As things stand, the Scottish Government’s goal of reducing smoking prevalence to 5 per cent or less by 2034 seems ambitious to the point of verging on unrealistic. The SNP may point to the sharp fall in the number of smokers since it came to power, but its latest proposals – making it an offence to smoke within 15 metres of a hospital building, and making prisons smoke free – are unlikely to make inroads towards that target.

It would be rash to draw a conclusion from just three years’ worth of data, but the plateau in smoker numbers sends a clear warning that action similar to that being put forward by the FDA is needed if smoke-free society is to be more than a pipe dream.

The US agency does not have the legal power to ban tobacco or dictate that its products should be free from nicotine, but it has a mandate to order manufacturers to reduce it to “non-addictive” levels. Westminster and Holyrood can easily legislate along similar lines.

Tobacco lobbyists would pose the biggest obstacle, but not the only one. There needs to be a strategy to counter the risk of a tobacco black market, and much more needs to be done in the way of research.

A study two years ago by the New England Journal of Medicine dispelled the notion that people would smoke more low-nicotine cigarettes in order to get their hit. In fact, its preliminary conclusions found that the reduction in levels of the drug actually helped people cut down on the amount they smoked.

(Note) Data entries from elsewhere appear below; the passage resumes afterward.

(* ===== verification/Camera.v ===== *)
(** The camera task.

    Models apps/examples/camera_MSN2/camera_MSN2.c: the UART helpers, the
    handshake, the SPI image transfer and [camera_MSN2_main] with all its error
    paths.  The kernel services it calls and the OpenMV camera at the other end
    of the wires are the interface [Env]; what the program relies on of them is
    stated as laws.  A computation is a function on the state of the task; a
    result [None] is undefined behaviour, in the state it happens in.  The calls
    to the ring buffer, [rb_init] and every [rb_push], are part of the result of
    [camera_MSN2_main]; Pipeline.v runs them against the ring buffer.  Also
    models [cfsetspeed] of libs/libc/termios/lib_cfspeed.c, which
    [uart_configure] calls under two names. *)

From S2P Require Import Prelude.
From S2P Require Import RingBuffer.
Local Open Scope Z_scope.

(** ** Constants *)

Definition SPI_BUS : Z := 3.
Definition SPI_FREQ : Z := 4000000.
Definition SPI_MODE : Z := 0.
Definition CMD_HANDSHAKE : Z := 0x01.
Definition CMD_CAPTURE : Z := 0x02.
Definition ACK_BYTE : Z := 0xAA.
Definition IMG_BUF_SIZE : Z := 40000.
Definition SPI_XFER_SIZE : Z := CHUNK_SIZE.
Definition SPI_SYNC_BYTES : Z := 1024.
Definition META_BUF_SIZE : Z := 128.
Definition HANDSHAKE_TRIES : nat := 5.
Definition HANDSHAKE_POLLS : nat := 50.
Definition ACK_POLLS : nat := 300.
Definition ACK_POLL_US : Z := 10000.
Definition SIZE_POLLS : nat := 50.
Definition SIZE_POLL_US : Z := 10000.
Definition SPI_CS_DELAY_US : Z := 25000.

(** Of include/termios.h. *)
Record termios := mk_termios {
  c_iflag : Z;
  c_oflag : Z;
  c_cflag : Z;
  c_lflag : Z;
  c_cc : list Z;
  c_speed : Z
}.

Definition NCCS : nat := 12.
Definition VMIN : Z := 6.
Definition VTIME : Z := 5.
Definition CS8 : Z := 0x30.
Definition CREAD : Z := 0x80.
Definition CLOCAL : Z := 0x800.
Definition CSIZE : Z := 0x30.
Definition CSTOPB : Z := 0x40.
Definition PARENB : Z := 0x100.
Definition B115200 : Z := 0x1002.

(** Of libs/libc/termios/lib_cfspeed.c: the mask of the speed in [c_cflag], the
    mark of a speed without a code, and the speeds with their codes [B0],
    [B50], ... of include/termios.h. *)
Definition CBAUD : Z := 0x100f.
Definition BOTHER : Z := 0x1000.

Definition g_baud_table : list (Z * Z) :=
  [(0, 0x0); (50, 0x1); (75, 0x2); (110, 0x3); (134, 0x4); (150, 0x5); (200, 0x6);
   (300, 0x7); (600, 0x8); (1200, 0x9); (1800, 0xa); (2400, 0xb); (4800, 0xc);
   (9600, 0xd); (19200, 0xe); (38400, 0xf); (57600, 0x1001); (115200, B115200);
   (230400, 0x1003); (460800, 0x1004); (500000, 0x1005); (576000, 0x1006);
   (921600, 0x1007); (1000000, 0x1008); (1152000, 0x1009); (1500000, 0x100a);
   (2000000, 0x100b); (2500000, 0x100c); (3000000, 0x100d); (3500000, 0x100e);
   (4000000, 0x100f)].

(** The loop of [cfsetspeed]: the new [c_speed] and the bits for [c_cflag]. *)
Fixpoint baud_loop (table : list (Z * Z)) (speed : Z) : Z * Z :=
  match table with
  | [] => (speed, BOTHER)
  | (value, mask) :: table =>
      if speed =? mask then (value, speed)
      else if speed =? value then (speed, mask)
      else baud_loop table speed
  end.

(** [cfsetispeed] and [cfsetospeed] are macros for this function. *)
Definition cfsetspeed (t : termios) (speed : Z) : termios :=
  let '(c_speed', bits) := baud_loop g_baud_table speed in
  mk_termios (c_iflag t) (c_oflag t)
    (Z.lor (Z.land (c_cflag t) (Z.lnot CBAUD)) bits) (c_lflag t) (c_cc t) c_speed'.

(** The settings of the SPI device that the transfer makes. *)
Inductive spi_cmd :=
| SPI_LOCK (on : bool)
| SPI_SETMODE (mode : Z)
| SPI_SETBITS (bits : Z)
| SPI_SETFREQUENCY (freq : Z)
| SPI_SELECT (on : bool).

(** The calls of the program to the ring buffer: [rb_init], and [rb_push],
    which repeats [rb_write] until it succeeds. *)
Inductive rb_call :=
| RbInit
| RbPush (c : image_chunk_s).

(** ** The kernel and the device *)

Class Env (W : Type) := {
  (** [open(UART_DEV, ...)]: the descriptor, or a negative number. *)
  e_open : W -> Z * W;
  e_close : W -> W;
  e_tcgetattr : W -> termios * W;
  e_tcsetattr : termios -> W -> W;
  (** [read(fd, &v, 1) == 1] with the byte read, or another result. *)
  e_read : W -> option Z * W;
  e_write : Z -> W -> W;
  e_tcflush : W -> W;
  e_usleep : Z -> W -> W;
  (** [stm32_spibus_initialize]: whether it returned a device. *)
  e_spibus : W -> bool * W;
  e_spi : spi_cmd -> W -> W;
  (** [SPI_EXCHANGE]: the bytes received for the bytes sent. *)
  e_exchange : list Z -> W -> list Z * W;
  (** How many bytes the UART has received and not delivered yet; a read
      that delivers one takes it from them. *)
  e_pending : W -> nat;
  e_read_pending w v w' : e_read w = (Some v, w') -> (e_pending w' < e_pending w)%nat;
  e_tcgetattr_cc w : length (c_cc (fst (e_tcgetattr w))) = NCCS;
  e_read_byte w v w' : e_read w = (Some v, w') -> 0 <= v < 256;
  e_exchange_byte tx w : Forall (fun v => 0 <= v < 256) (fst (e_exchange tx w));
  e_exchange_length tx w : length (fst (e_exchange tx w)) = length tx
}.
(* ===== verification/Hello.v ===== *)
(** The subscriber task.

    Models apps/examples/hello/hello_main.c: what it prints for the chunks it
    takes from the ring buffer, and when it stops.  Characters are their ASCII
    codes. *)

From S2P Require Import Prelude.
From S2P Require Import RingBuffer.
From S2P Require Import Camera.
Local Open Scope Z_scope.

(** The digit [%X] prints for a number below 16. *)
Definition hex_digit (d : Z) : Z := if d <? 10 then 48 + d else 55 + d.

(** [printf("%02X", b)] for a byte. *)
Definition hex2 (b : Z) : list Z := [hex_digit (b / 16); hex_digit (b mod 16)].

Definition newline : Z := 10.

(** [for (uint16_t i = 0; i < chunk.len; i++) printf("%02X", chunk.data[i]);]
    with [n] rounds left; [None] is an access outside [data]. *)
Fixpoint print_loop (c : image_chunk_s) (i : Z) (n : nat) : option (list Z) :=
  match n with
  | O => Some []
  | S n =>
      b ← load (data c) i;
      rest ← print_loop c (u16 (i + 1)) n;
      Some (hex2 b ++ rest)
  end.

(** The state of the loop: what was printed, and [done]. *)
Record hello_s := mk_hello { out : list Z; done : bool }.

(** The body of the loop after a successful [rb_read]. *)
Definition hello_chunk (c : image_chunk_s) (h : hello_s) : option hello_s :=
  if negb (is_meta c =? 0) then Some h
  else
    o ← print_loop c 0 (Z.to_nat (len c));
    if negb (is_last c =? 0)
    then Some (mk_hello (out h ++ o ++ [newline]) true)
    else Some (mk_hello (out h ++ o) (done h)).

(** One round of [while (!done)]: [None] as the chunk when [rb_read] returned
    -1. *)
Definition hello_step (r : Z * option image_chunk_s) (h : hello_s) : option hello_s :=
  match r with
  | (0, Some c) => hello_chunk c h
  | _ => Some h
  end.

(** ** What is printed *)

Definition hex (l : list Z) : list Z := concat (map hex2 l).

(** The text for one chunk. *)
Definition chunk_text (c : image_chunk_s) : list Z :=
  if is_meta c =? 0 then hex (payload c) ++ (if is_last c =? 0 then [] else [newline]) else [].

Lemma print_loop_spec c n i :
  0 <= i -> i + Z.of_nat n <= zlen (data c) -> zlen (data c) < 2 ^ 16 ->
  print_loop c i n = Some (hex (take n (drop (Z.to_nat i) (data c)))).
Proof.
  revert i. induction n as [|n IH]; intros i Hi Hn Hl; [done|]. cbn [print_loop].
  destruct (load_in_range (data c) i) as [b Hb]; [lia|]. rewrite Hb.
  apply load_Some in Hb as [_ Hb]. cbn [mbind option_bind].
  rewrite u16_small by lia. rewrite IH by lia. cbn [mbind option_bind].
  rewrite (drop_S _ b (Z.to_nat i)) by done. replace (Z.to_nat (i + 1)) with (S (Z.to_nat i)) by lia.
  done.
Qed.

(** Printing a well-formed chunk. *)
Lemma hello_chunk_spec c h :
  zlen (data c) = CHUNK_SIZE -> 0 < len c <= CHUNK_SIZE ->
  hello_chunk c h =
    Some (mk_hello (out h ++ chunk_text c)
            (done h || ((is_meta c =? 0) && negb (is_last c =? 0)))).
Proof.
  intros Hd Hl. unfold hello_chunk, chunk_text, payload, CHUNK_SIZE in *.
  destruct (is_meta c =? 0); simpl.
  - rewrite print_loop_spec by lia. cbn [mbind option_bind]. rewrite drop_0.
    destruct (is_last c =? 0); simpl.
    + by rewrite app_nil_r, orb_false_r.
    + by rewrite orb_true_r.
  - rewrite app_nil_r, orb_false_r. by destruct h.
Qed.

(** ** Reading the text back *)

Definition unhex_digit (d : Z) : option Z :=
  if (48 <=? d) && (d <=? 57) then Some (d - 48)
  else if (65 <=? d) && (d <=? 70) then Some (d - 55) else None.

Fixpoint unhex (t : list Z) : option (list Z) :=
  match t with
  | [] => Some []
  | a :: b :: t =>
      x ← unhex_digit a;
      y ← unhex_digit b;
      l ← unhex t;
      Some (16 * x + y :: l)
  | _ => None
  end.

Lemma unhex_digit_hex d : 0 <= d < 16 -> unhex_digit (hex_digit d) = Some d.
Proof.
  intros H. unfold hex_digit. destruct (Z.ltb_spec d 10); unfold unhex_digit.
  - replace ((48 <=? 48 + d) && (48 + d <=? 57)) with true by (symmetry; lia). f_equal. lia.
  - replace ((48 <=? 55 + d) && (55 + d <=? 57)) with false by (symmetry; lia).
    replace ((65 <=? 55 + d) && (55 + d <=? 70)) with true by (symmetry; lia). f_equal. lia.
Qed.

Lemma unhex_hex l : Forall is_byte l -> unhex (hex l) = Some l.
Proof.
  unfold is_byte. induction 1 as [|b l Hb _ IH]; [done|]. unfold hex in *. cbn [map concat hex2 app unhex].
  rewrite !unhex_digit_hex by zlia. cbn [mbind option_bind]. rewrite IH. cbn [mbind option_bind].
  do 2 f_equal. zlia.
Qed.

(** Every character of the text is a digit or a letter from A to F, so the
    newline ends it. *)
Lemma hex_no_newline l : Forall is_byte l -> newline ∉ hex l.
Proof.
  unfold is_byte, newline. induction 1 as [|b l Hb _ IH]; [apply not_elem_of_nil|].
  unfold hex in *. cbn [map concat hex2 app]. rewrite !not_elem_of_cons. unfold hex_digit.
  split; [|split; [|done]]; case_match; zbool; zlia.
Qed.

Lemma length_hex l : zlen (hex l) = 2 * zlen l.
Proof. unfold hex. induction l as [|b l IH]; [done|]. cbn [map concat hex2 app length]. lia. Qed.

(** The text of a frame. *)
Lemma frame_text img cs :
  image_frame img cs -> concat (map chunk_text cs) = hex img ++ [newline].
Proof.
  intros (<- & Hok & init & lst & -> & Hi & Hl).
  apply Forall_app in Hok as [Hok1 Hok2]. apply Forall_cons_1 in Hok2 as [[_ Hm] _].
  rewrite !map_app, !concat_app. simpl. unfold chunk_text at 2. rewrite Hm, Hl. simpl.
  rewrite !app_nil_r. unfold hex. rewrite map_app, concat_app, <- app_assoc. f_equal.
  clear Hm Hl lst. induction Hi as [|c init Hc _ IH]; [done|].
  apply Forall_cons_1 in Hok1 as [[_ Hm] Hok1]. simpl. rewrite IH by done.
  unfold chunk_text, hex. rewrite Hm, Hc. simpl. by rewrite app_nil_r, map_app, concat_app.
Qed.
(* ===== verification/Protocol.v ===== *)
(** The camera at the other end of the wires.

    An instance of the interface [Env] of Camera.v: an OpenMV camera as the
    README describes it, with a clock.  Its script openmv_camera.py is not in the
    repository, so what it does is data of the model: the bytes it answers and
    their times, the moment it enters [spi.send_recv], what it shifts out there,
    and what the line carries when it is not there.  Sleeping and exchanging
    bytes make time pass.  The theorems are that the camera task serves every
    camera that answers within the timeouts of the program and is in
    [spi.send_recv] when it is selected, and that it pushes whatever the line
    carries, and returns 0, when the camera is selected too early. *)

From S2P Require Import Prelude.
From S2P Require Import RingBuffer.
From S2P Require Import Camera.
Local Open Scope Z_scope.

(** ** The camera *)

(** The mode, the bits in a word and the frequency of the SPI bus. *)
Record spi_bus := mk_bus { bus_mode : Z; bus_bits : Z; bus_freq : Z }.

(** The upper part is the state: the time in microseconds, the settings of the
    UART and of the bus, the bytes sent over the UART and not read yet, each with
    the time from which it can be read, the time from which the camera is in
    [spi.send_recv], and the bytes the next exchanges receive.

    The lower part is the camera and the kernel it is read from: [late t d] is by
    how much a sleep of [d] microseconds that begins at [t] is longer;
    [ack_delay] is how long the camera takes to answer the handshake; [reply] is
    what it answers to a capture command, each byte with its delay, and
    [spi_delay] how long after the command it enters [spi.send_recv]; [shifted]
    is what it shifts out there, and [noise] what the line carries when the chip
    select came before. *)
Record openmv := mk_openmv {
  clock : Z;
  uart : termios;
  bus : spi_bus;
  queue : list (Z * Z);
  spi_from : option Z;
  line : list Z;
  late : Z -> Z -> Z;
  ack_delay : Z;
  reply : list (Z * Z);
  spi_delay : Z;
  shifted : list Z;
  noise : list Z
}.

Definition set_queue (c : Z) (q : list (Z * Z)) (w : openmv) : openmv :=
  mk_openmv c (uart w) (bus w) q (spi_from w) (line w)
    (late w) (ack_delay w) (reply w) (spi_delay w) (shifted w) (noise w).
Definition set_uart (t : termios) (w : openmv) : openmv :=
  mk_openmv (clock w) t (bus w) (queue w) (spi_from w) (line w)
    (late w) (ack_delay w) (reply w) (spi_delay w) (shifted w) (noise w).
Definition set_bus (b : spi_bus) (w : openmv) : openmv :=
  mk_openmv (clock w) (uart w) b (queue w) (spi_from w) (line w)
    (late w) (ack_delay w) (reply w) (spi_delay w) (shifted w) (noise w).
Definition set_from (f : option Z) (w : openmv) : openmv :=
  mk_openmv (clock w) (uart w) (bus w) (queue w) f (line w)
    (late w) (ack_delay w) (reply w) (spi_delay w) (shifted w) (noise w).
Definition set_line (c : Z) (l : list Z) (w : openmv) : openmv :=
  mk_openmv c (uart w) (bus w) (queue w) (spi_from w) l
    (late w) (ack_delay w) (reply w) (spi_delay w) (shifted w) (noise w).

(** 115200 baud, eight bits, no parity, one stop bit, which the camera uses. *)
Definition at_115200_8n1 (t : termios) : bool :=
  (c_speed t =? 115200) && (Z.land (c_cflag t) CSIZE =? CS8) &&
  (Z.land (c_cflag t) PARENB =? 0) && (Z.land (c_cflag t) CSTOPB =? 0).

Definition openmv_read (w : openmv) : option Z * openmv :=
  match queue w with
  | (t, b) :: q => if t <=? clock w then (Some (u8 b), set_queue (clock w) q w) else (None, w)
  | [] => (None, w)
  end.

(** The camera understands a command only at its own line settings. *)
Definition openmv_write (c : Z) (w : openmv) : openmv :=
  if negb (at_115200_8n1 (uart w)) then w
  else if c =? CMD_HANDSHAKE
  then set_queue (clock w) (queue w ++ [(clock w + ack_delay w, ACK_BYTE)]) w
  else if c =? CMD_CAPTURE
  then set_queue (clock w) (queue w ++ map (fun '(d, b) => (clock w + d, b)) (reply w))
         (set_from (Some (clock w + spi_delay w)) w)
  else w.

(** The camera takes part in the transfer when it is in [spi.send_recv] already
    and the bus is in mode 0 with 8 bits at 4 MHz; otherwise the window is
    missed. *)
Definition in_send_recv (w : openmv) : bool :=
  match spi_from w with
  | Some t => (t <=? clock w) && (bus_mode (bus w) =? 0) && (bus_bits (bus w) =? 8) &&
              (bus_freq (bus w) =? 4000000)
  | None => false
  end.

Definition openmv_spi (c : spi_cmd) (w : openmv) : openmv :=
  match c with
  | SPI_LOCK _ => w
  | SPI_SETMODE m => set_bus (mk_bus m (bus_bits (bus w)) (bus_freq (bus w))) w
  | SPI_SETBITS n => set_bus (mk_bus (bus_mode (bus w)) n (bus_freq (bus w))) w
  | SPI_SETFREQUENCY f => set_bus (mk_bus (bus_mode (bus w)) (bus_bits (bus w)) f) w
  | SPI_SELECT true => set_line (clock w) (if in_send_recv w then shifted w else noise w) w
  | SPI_SELECT false => w
  end.

(** After the last byte the line is low. *)
Definition openmv_exchange (tx : list Z) (w : openmv) : list Z * openmv :=
  (u8 <$> take (length tx) (line w ++ replicate (length tx) 0),
   set_line (clock w + 8 * zlen tx * 1000000 / bus_freq (bus w)) (drop (length tx) (line w)) w).

(** [c_cc] is an array of [NCCS] characters. *)
Definition openmv_tcgetattr (w : openmv) : termios :=
  let t := uart w in
  mk_termios (c_iflag t) (c_oflag t) (c_cflag t) (c_lflag t)
    (take NCCS (c_cc t ++ replicate NCCS 0)) (c_speed t).

#[export] Program Instance openmv_env : Env openmv := {
  e_open w := (3, w);
  e_close w := w;
  e_tcgetattr w := (openmv_tcgetattr w, w);
  e_tcsetattr := set_uart;
  e_read := openmv_read;
  e_write := openmv_write;
  e_tcflush w := w;
  e_usleep d w := set_queue (clock w + d + late w (clock w) d) (queue w) w;
  e_spibus w := (true, w);
  e_spi := openmv_spi;
  e_exchange := openmv_exchange;
  e_pending w := length (queue w)
}.
Next Obligation.
  intros w v w'. unfold openmv_read. destruct (queue w) as [|[t b] q] eqn:E; [done|].
  destruct (t <=? clock w); [|done]. intros [= _ <-]. simpl. lia.
Qed.
Next Obligation.
  intros w. cbn [fst c_cc openmv_tcgetattr].
  rewrite length_take, length_app, length_replicate. lia.
Qed.
Next Obligation.
  intros w v w'. unfold openmv_read. destruct (queue w) as [|[t b] q]; [done|].
  destruct (t <=? clock w); [|done]. intros [= <- _]. apply u8_range.
Qed.
Next Obligation.
  intros tx w. simpl. apply Forall_fmap, Forall_true. intros v. apply u8_range.
Qed.
Next Obligation.
  intros tx w. simpl. rewrite length_fmap, length_take, length_app, length_replicate. lia.
Qed.

(** ** Rules that follow the camera *)

Section rules.
Implicit Types (s : cam openmv) (w : openmv).

(** The step received [l] over the UART, touched no buffer and left the camera
    in the state [w]. *)
Definition moved s s' (l : list Z) (w : openmv) : Prop := uart_op s s' l /\ world s' = w.

Lemma moved_trans s1 s2 s3 l1 l2 w1 w2 :
  moved s1 s2 l1 w1 -> moved s2 s3 l2 w2 -> moved s1 s3 (l1 ++ l2) w2.
Proof. intros [H1 _] [H2 H]. split; [by eapply uart_op_trans|done]. Qed.

Lemma mv_printf m (Q : unit -> cam openmv -> Prop) U s :
  (forall s', moved s s' [] (world s) -> Q tt s') -> wp (printf m) Q U s.
Proof. intros H. apply H. split; [|done]. by apply uart_op_nil. Qed.

Lemma mv_world {A} (f : openmv -> A * openmv) (Q : A -> cam openmv -> Prop) U s :
  (forall s', moved s s' [] (snd (f (world s))) -> Q (fst (f (world s))) s') ->
  wp (with_world f) Q U s.
Proof.
  intros H. unfold wp, with_world. destruct (f (world s)) as [x w].
  apply H. split; [|done]. by apply uart_op_nil.
Qed.

Lemma mv_do_world f (Q : unit -> cam openmv -> Prop) U s :
  (forall s', moved s s' [] (f (world s)) -> Q tt s') -> wp (do_world f) Q U s.
Proof. intros H. by apply mv_world. Qed.

(** Nothing to flush. *)
Lemma mv_flush (Q : unit -> cam openmv -> Prop) U s :
  queue (world s) = [] -> (forall s', moved s s' [] (world s) -> Q tt s') -> wp uart_flush Q U s.
Proof.
  intros Hq H. unfold uart_flush, wp, mbind, M_bind, get. cbn [e_pending openmv_env]. rewrite Hq.
  simpl. unfold mbind, M_bind, read1. cbn [e_read openmv_env]. unfold openmv_read. rewrite Hq.
  apply H. split; [|done]. apply uart_op_nil; simpl; try done. by rewrite app_nil_r.
Qed.
(* ===== verification/Sensor.v ===== *)
(** The sensor upper half: the device behind every uORB topic.

    Models drivers/sensors/sensor.c over an arbitrary lower-half driver: the
    users of a topic, the data and timing buffers, subscription intervals and
    latencies, sampling, publishing, polling, ioctl and registration.  The
    operations of one task are modelled one after the other; in
    [sensor_update_interval] and [sensor_update_latency], which release the lock
    around the call of the driver, the list [win] says what other tasks do in
    each such window.  [None] is undefined behaviour.  [lock] is how often the
    calling task holds the recursive lock of the device. *)

From S2P Require Import Prelude.
From stdpp Require Import list sorting.
From S2P Require Import Circbuf Poll.
Local Open Scope Z_scope.

(** ** Constants *)

Definition TIMING_BUF_ESIZE : Z := 4.
Definition SENSOR_EVENT_FLUSH_COMPLETE : Z := 0x01.

Definition SENSOR_ROLE_NONE : Z := 0.
Definition SENSOR_ROLE_WR : Z := 1.
Definition SENSOR_ROLE_RD : Z := 2.
Definition SENSOR_ROLE_RDWR : Z := 3.

(** [ROUND_DOWN(x, y)] on 32-bit unsigned numbers. *)
Definition ROUND_DOWN (x y : Z) : Z := x / y * y.

(** ** Data *)

Record sensor_ustate_s := mk_ustate {
  u_esize : Z;
  u_latency : Z;
  u_interval : Z;
  u_nonwakeup : bool;
  u_generation : Z
}.

(** [buffersem] is the count of the semaphore; [fds] the poll waiting on the
    user. *)
Record sensor_user_s := mk_user {
  fds : option pollfd;
  role : Z;
  changed : bool;
  event : Z;
  flushing : bool;
  buffersem : Z;
  bufferpos : Z;
  ustate : sensor_ustate_s
}.

Record sensor_state_s := mk_state {
  esize : Z;
  s_nbuffer : Z;
  min_latency : Z;
  min_interval : Z;
  nsubscribers : Z;
  nadvertisers : Z;
  generation : Z;
  nonwakeup : bool;
  priv : Z
}.

(** The open flags and the user a file descriptor belongs to. *)
Record file := mk_file {
  f_rdok : bool;
  f_wrok : bool;
  f_nonblock : bool;
  f_direct : bool;
  f_persist : bool;
  f_remote : bool;
  f_priv : Z
}.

It was a startling discovery, but what proved most striking about the New England study was incidental; it was the first large-scale clinical trial to examine the effects of reduced nicotine on smoking behaviour. A solitary study is not enough to ward off fears that the law of unintended consequences will come to pass, and ten-a-day smokers will suddenly burn through two packs.

Further research, then, is imperative, especially over what exactly constitutes a non-addictive level of nicotine, but the promise – and principle – of the FDA’s ideas is sound. The Scottish Government has shown before that good public health policy assists people instead of judging them. It should closely follow the smoke signals across the Atlantic.